Apa saja Jenis Obat Kolesterol yang Berbeda?

Ada beberapa jenis obat kolesterol.

Ada empat jenis obat kolesterol. Ini termasuk statin , niasin , resin asam empedu , dan turunan asam fibrat. Masing-masing bekerja dengan cara yang berbeda untuk mengobati kolesterol tinggi. Dalam banyak kasus, pasien diresepkan lebih dari satu obat, atau lebih dari satu jenis obat, untuk mencapai hasil yang diinginkan.

Statin memblokir produksi kolesterol di hati. Obat-obatan ini adalah garis pertahanan pertama untuk mengobati kolesterol tinggi. Mereka menurunkan low-density lipoproteins ( LDL ), atau kolesterol “jahat”, dan sedikit meningkatkan high-density lipoproteins ( HDL ), atau kolesterol “baik”. Mereka juga efektif dalam menurunkan kadar trigliserida. Efek samping statin termasuk masalah usus, kerusakan hati, dan dalam kasus yang jarang terjadi, kelemahan otot .

Mereka yang menggunakan statin harus memeriksakan diri ke dokter untuk melihat apakah aman untuk minum jus jeruk bali, yang dapat berinteraksi dengan obat.

Niasin adalah vitamin B kompleks yang ditemukan dalam makanan dan dalam kadar yang lebih tinggi dengan resep dokter. Ini secara efektif menurunkan kolesterol LDL dan meningkatkan kolesterol HDL. Niasin yang diperoleh dari suplemen atau sumber makanan tidak boleh digunakan untuk mengobati kolesterol tinggi. Hanya profesional medis yang memenuhi syarat yang dapat meresepkan jumlah niasin yang memadai secara individual. Formula yang dijual bebas juga tersedia, tetapi hanya boleh digunakan di bawah pengawasan dokter. Efek samping niasin termasuk gatal, kesemutan, kemerahan dan sakit kepala.

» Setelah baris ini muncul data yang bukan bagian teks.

(* ===== verification/Prelude.v ===== *)
(** * Algo Trading Broker: verification library

    A Rocq model of the broker ([src/broker]), of its Telegram bot ([src/bot]) and of
    its schema history ([src/alembic]): the path of a trading signal from the webhook
    to the workers, the Telegram broadcast of each trade, the workers' reports on the
    trades they opened, the accounts those workers trade, what the accounts' users see
    and command over Telegram, and what an administrator sets over HTTP or in the bot.

    ** The program

    A TradingView alert reaches the webhook, which checks its token and puts it on
    a JetStream subject; when JetStream does not accept it in time it waits on an
    in-memory backlog.  A pull worker takes it from the stream, writes one
    [signals] row and fans it out: a SIGNAL (or FLAT) message for the workers, a
    record on the trade's broadcast cycle, and the row's status.  Failures leave
    the row QUEUED for a retry job with a bounded number of attempts.  The
    broadcast cycle is a row of its own with an append-only write log; a trigger
    notifies a listener of each entry, and a dispatcher, woken by the listener or by
    its own sweep, turns the log's pending entries into new or edited Telegram
    messages, one per chat and trade, and reply notices under them.  Workers report
    every change of a position on a second stream; a consumer applies each report
    to the row of its trade and records it on the cycle it belongs to.

    An account is created by an administrator or by the first report or handshake
    of its worker.  A user claims it with an invite token, may hold several
    accounts and drives one of them; through the bot's API the user switches
    between them, blocks signals, caps the open orders, closes a trade, and opts in
    to trade cards: one Telegram message per trade and subscriber that follows the
    trade's status.  A worker that connects shakes hands on the SYSTEM subject: it
    announces itself and is sent its settings, the magic numbers of its strategies,
    its leverage block and the signals it missed.

    An administrator with the API key registers accounts, changes the broker's
    settings and orders FLATs; a changed setting is stored, announced on the admin
    channel and, for the leverage block and the cap, pushed to every worker.  Notices
    leave through a bounded queue in front of their channel; ERROR records of the
    log leave through a queue of their own.

    The bot is a second process: it keeps conversations and the command menus it set,
    and asks the broker over HTTP for everything else.  The broker's process starts
    its services in order on an exit stack and unwinds it; [make status] probes the
    links from outside; alembic brings the database to the schema the code expects.

    ** The model

    Code is a program ([World.prog]) over one explicit [World]: the tables, what
    was sent, and what the environment still has in store for each database
    commit, NATS call and Bot API call ([outcome], [tg_result]).  A program is a
    tree of atomic actions; [run] executes it, [texec] executes it among
    arbitrary steps of the rest of the system and may stop it anywhere (a crash).
    [wp] and [always] are the proof rules: every action of a program is a step of
    a given relation.  A database session is one action: it commits as a whole,
    has no effect, or commits and loses its answer ([outcome]); where the code's
    transaction holds no lock while it decides ([record_event] of an absent
    cycle) the model splits it.  Where an unordered query may find several rows,
    which one comes first is the server's choice (class [RowChoice]).  Tasks that
    interleave within one process are step relations of their own ([CycleLock],
    [ErrorLog], [ChangeListener]); the statements of the migrations are data
    ([Migrations.stmt]) with an execution on a schema and one on its rows.

    ** Files

    - [PyStr], [Uuid], [PyTime], [Json], [JsonText]: Python's strings, uuids,
      timestamps, decoded JSON, [json.loads] and [json.dumps], [float] of a text and
      the shortest text of a float, as far as the code uses them;
    - [Enums], [Schemas], [Models], [ChatTargets]: enumerations, payloads, ORM rows
      with their unique constraints, chat targets ([schemas/], [db/models.py]);
    - [World]: the world, programs, executions, proof rules; [get_session] of
      [db/engine.py] is [session_step]; [Settings]: configuration and the stored
      settings ([settings.py], [constants.py], [db/repository/setting.py]);
    - [TimeZone]: [helpers/timezone_helper.py] over a model of the proleptic
      Gregorian calendar; [StatusPolicies]: the two modules of [domain/];
    - [Samples]: concrete inputs on which the theorems are exercised;
    - [SignalRepo], [BroadcastRepo], [TradeRepo], [AccountRepo]: the repositories of
      [db/repository/], one definition per method;
    - [SignalHelper]: [helpers/signal_helper.py], [helpers/timeframe_helper.py]
      and the publishers of [services/nats_service.py];
    - [SignalService], [Deferred], [SignalWorker], [RetryJob]: the processing
      service, its deferred backlog, the JetStream pull worker with its handler of
      signals, and the retry job ([services/signal_processing_service.py],
      [services/jetstream_service.py], [services/signal_retry_job.py]), written
      against the classes [Notifier] and [SignalBroadcaster]; [SignalSafety],
      [SignalFlow]: theorems on that pipeline;
    - [Webhook]: [api/webhook.py] with the exception handlers and the middleware of
      [app.py], and [security/redaction.py];
    - [CycleLog], [CycleFlow]: the invariant of the write log, what recording,
      claiming and closing do, and the abstract specification of a cycle (the list of
      what it was told) that [record_event] refines;
    - [BroadcastService]: the writer half of [services/broadcast_service.py], the
      instance of [SignalBroadcaster] the pipeline is used with;
    - [Dispatcher]: the Bot API calls of [services/notification_service.py] and the
      dispatcher half of [services/broadcast_service.py]; [DispatchSafety],
      [DispatchFlow], [DispatchLive], [DispatchSweep], [DispatchClose]: what a dispatch
      may send, what its success means, that it completes, that sweeps make good what
      nobody heard, how it closes its changes, what parking and failed reads do;
    - [EndToEnd]: webhook, worker, writer and sweeper put together;
    - [ChangeListener]: [db/listener.py] and the trigger's payload; [CycleLock]: the
      table of per-cycle locks around a dispatch; both as step relations;
    - [Notices], [MessageBody]: the reply notices and the body of a cycle's message in
      [helpers/message_formatter.py], and who may read what in it;
    - [Migrations], [MigrationFlow]: the revisions of [alembic/versions] with
      [alembic/env.py], and the schema they lead to beside the one the ORM classes
      declare;
    - [TradeFlow]: the life of a trade over any reports; [TradeConsumer]:
      [TradeEventConsumer] of [services/nats_service.py], against the class
      [TradeCards];
    - [AccountTables], [AccountLinks], [AccountFlow]: the account tables stay well
      formed, what each call gives and takes, and what nobody can do after a rotation;
    - [Notifications]: the channels of [services/notification_service.py] and the
      queue in front of them; [ErrorLog]: [TelegramLogHandler] of the same module,
      as a step relation of logging threads, event loop and worker task;
    - [AccountSettings]: [services/account_settings_service.py] and the publishers
      of settings, ACKs and directives; [SystemConsumer], [Handshake]:
      [SystemEventConsumer] of [services/nats_service.py] and what it answers;
    - [TradeCards], [CardFlow], [CardText]: [services/trade_card_service.py] with its
      two repositories, notifier and keyboard, the instance of [TradeCards] the
      consumer is used with; what one turn of it does; and the card's text
      ([helpers/trade_card.py]) beside the one the bot draws;
    - [TelegramApi]: the routes of [api/telegram.py] and the listings of
      [api/api.py]; [TelegramFlow], [TelegramCases]: what they may send, and how
      settings reach the worker;
    - [AdminApi]: the routes of [api/admin.py] behind
      [security/ensure_api_key.py]; [AdminFlow], [AdminCases]: what changing a
      setting may send, and what its new value does to the workers;
    - [BotState], [BotClient], [BotTable], [BotText], [BotCore], [BotUser],
      [BotAdmin], [BotApp]: the bot: what it keeps, its HTTP client with the broker's
      routes behind it, pages, texts and keyboards, menus and invite codes, the
      handlers, and the middlewares and routers in front of them; [BotRun],
      [BotSafety], [BotMenu], [BotInvite], [BotCases], [BotCards], [BotExamples]:
      what an update can and does bring about;
    - [DemoSignal]: [services/demo_signal_service.py]; [Lifespan]: the [lifespan] of
      [app.py] and the connection of [nats.py]; [Status]: [status.py].

    ** What the theorems show

    Signals: one message yields one [signal_id] however often it is delivered; an
    ack accounts for its signal; a redelivery of a handled message sends nothing;
    the block gate fails closed; attempts bound the retries and a retry tick
    touches only rows that are due; the backlog drains, in order and within its
    size, and shutdown counts what it loses.  The webhook answers whatever is posted,
    with [Connection: close] but for errors that no JSON can hold, and neither its
    answers nor its log depend on the secret, but for one window and what follows a quote in it.
    Over working services an alert reaches the workers as one command and every
    destination as a shown change, from the POST to the sweep.

    Broadcasts: the write log is complete and append-only under every
    interleaving; a recorded event is on the trade's one message and a replay is
    free; a change has one deliverer and its attempts add up; one dispatch at a
    time is inside a cycle; a dispatch sends only the current body to chats that
    are behind, DELIVERED means shown, an unanswered message is not posted twice,
    and over working services a pass completes; the changes heard are dispatched in
    order, and those nobody heard the sweeps make good; notices head the status their
    own event led to.

    Trades: a report is acked only with its trade's row stored; a trade never moves
    back; any order of the same reports ends in the same rank, and a replayed
    report changes nothing.

    Accounts: the tables keep their unique and foreign keys; a live token links its presenter to one
    account and nothing else; after a rotation only the new secret opens the
    account.  Handshakes: at most one answer, complete when it is an ACK, and the
    settings in it are those the owner set.  Cards: one message per subscriber and
    trade, edited exactly when the status moved, and drawn alike by broker and bot.
    Commands: a directive goes to an account the caller holds, and only after what it
    announces is stored.

    The bot: a user who is no administrator moves nothing but the user's own links and
    the accounts the user holds; a card's buttons close the trade the card shows;
    invite links open the account they were made for; menus follow the links while
    no answer of Telegram is lost; a
    confirmation publishes what was picked, and what it does after a switch.

    Administration: a setting is stored before anyone hears of it; a new cap reaches
    every worker as the settings its next handshake would carry; a stored strategy
    map is served as it was written, through its JSON text; a new account answers
    the one invite that opens it.  Notices: each leaves once and in order, none
    reaches a muted channel; an error is told once per window, unless the
    queue was full, and the send path's own errors never are; a drill commands nobody.  The posted body: what the
    public may read depends on no strategy, input or account, and opens with the
    status the reply under it opens with.

    The process: services that started are stopped once, in reverse order, whatever
    raises; [make status] succeeds exactly when every link is up.  The schema: in
    either order of its branches the history builds the declared schema, up to a
    stated list of differences; from any revision it keeps every row and value,
    but for the rounding of fifteen columns;
    each downgrade takes its upgrade back; narrower keys refuse what would clash.

    Statements of the form "a failed read ...", "a last attempt ...", "an unrenderable
    cycle ...", "mixed gateways ...", "a legacy row ...", "a lost answer ...", "a forged button ..." and "cards
    nobody may press" show behaviour that
    contradicts what the code documents.

    ** Bounds

    Loops of the code are structural recursions over the list they walk
    ([for_each], [notify_loop], [process] over the inline delays, [record_event]
    over its two attempts).  Loops that never end take the number of their turns, or
    what each turn finds: the deferred loop is [run_loop n], and [backlog_drains]
    gives the [n] that empties any backlog; the sweeper is [sweep_loop n], and
    [sweeps_catch_up] gives the [n] that leaves nothing outstanding; [pull_run] and
    [job_run] end where they see their stop flag.  [upgrade_orders] has one unit of
    fuel per revision, and each of its steps applies one.  Integers are unbounded as
    in Python; Postgres' column widths are not modelled outside [Migrations].

    ** Not modelled

    Logging and its configuration, the OpenAPI text, time-outs and pauses (a
    timed-out call is a call that failed or lost its answer) and, outside the step
    relations, task cancellation; isolation below atomic sessions, with the one
    exception above; texts of driver errors; [Numeric] rounding; Unicode beyond ASCII
    in [strip], [upper], [isdigit] and [int]; the basic and week forms of
    [fromisoformat].  Third-party code is a class: pydantic is [Pydantic],
    [SettingsPydantic] and, with what httpx and the router make of a path, [BotHttp],
    FastAPI's parsing of a request with its failures [WebhookRequests], where [json.loads] stops [JsonErrors], the columns Postgres
    fills and its collation [TradeColumns], aiogram's deep links [BotEnv].  The
    dispatcher is proved for any rendering of the body, which may raise (class
    [Renderer]), of which [MessageBody.broker_renderer] is the code's, and the cards for any text
    (class [CardRenderer]), of which [CardText] has the code's.  Foreign keys are not
    checked by the inserts: [AccountTables] proves that they hold.  Reads the code
    gathers concurrently are made one after the other; the caches of the SYSTEM
    consumer are timed by the world's one clock.

    Routes are modelled from the parsed request on, and the account routes of the
    telegram API from its authenticated caller.  The bot handles one update at a time,
    from the event aiogram's filters see; a card's trade id that is no segment of a path
    is a request elsewhere ([BotClient.trade_request]), while the ids an administrator types
    are taken for segments.  In [Lifespan] a service's own [start] and [stop] are atomic.
    Of alembic, the order of revisions beyond "after those it revises" is outside, and
    of PostgreSQL the typing of numbers and the length of texts in the tables.  The
    container's entry point is a shell script and is left out. *)

From Stdlib Require Export ZArith Lia Sorted Permutation.
From stdpp Require Export base tactics strings gmap relations pretty option list.
From stdpp Require Export list_basics list_relations list_monad list_misc.

Declare Scope broker_scope.
Delimit Scope broker_scope with broker.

Resin asam empedu adalah obat resep yang menurunkan LDL dan kadar kolesterol total. Mereka mengikat dengan empedu di usus, di mana mereka mencegahnya diserap ke dalam sistem peredaran darah. Empedu terutama terbuat dari kolesterol, dan resin asam empedu bekerja dengan membatasi suplai keseluruhan tubuh.

Efek samping dari obat ini termasuk sakit perut, sembelit dan gas. Mereka juga dapat mengganggu penyerapan tubuh dari beberapa vitamin dan obat lain. Memberi tahu dokter tentang semua obat dan suplemen yang dijual bebas dan resep diperlukan sebelum mengambil resin asam empedu.

Turunan asam fibrat, juga dikenal sebagai fibrat, digunakan untuk menurunkan kolesterol LDL dan trigliserida, sekaligus meningkatkan kolesterol HDL. Ilmu pengetahuan tidak jelas tentang cara kerja obat kolesterol ini. Dipercaya bahwa fibrat meningkatkan pemecahan partikel trigliserida, menurunkan produksi lipoprotein, dan secara bersamaan menginduksi pembentukan partikel HDL baru dalam tubuh.

Efek samping dari turunan asam fibrat termasuk sakit perut, kelelahan, mual, muntah , pusing, sakit kepala, dan penglihatan kabur. Fibrat dapat berinteraksi dengan obat kolesterol lain seperti statin, menyebabkan kerusakan otot dan kemungkinan kerusakan ginjal . Interaksi lain dapat terjadi pada pasien yang memakai pengencer darah seperti warfarin , menyebabkan perdarahan yang berlebihan.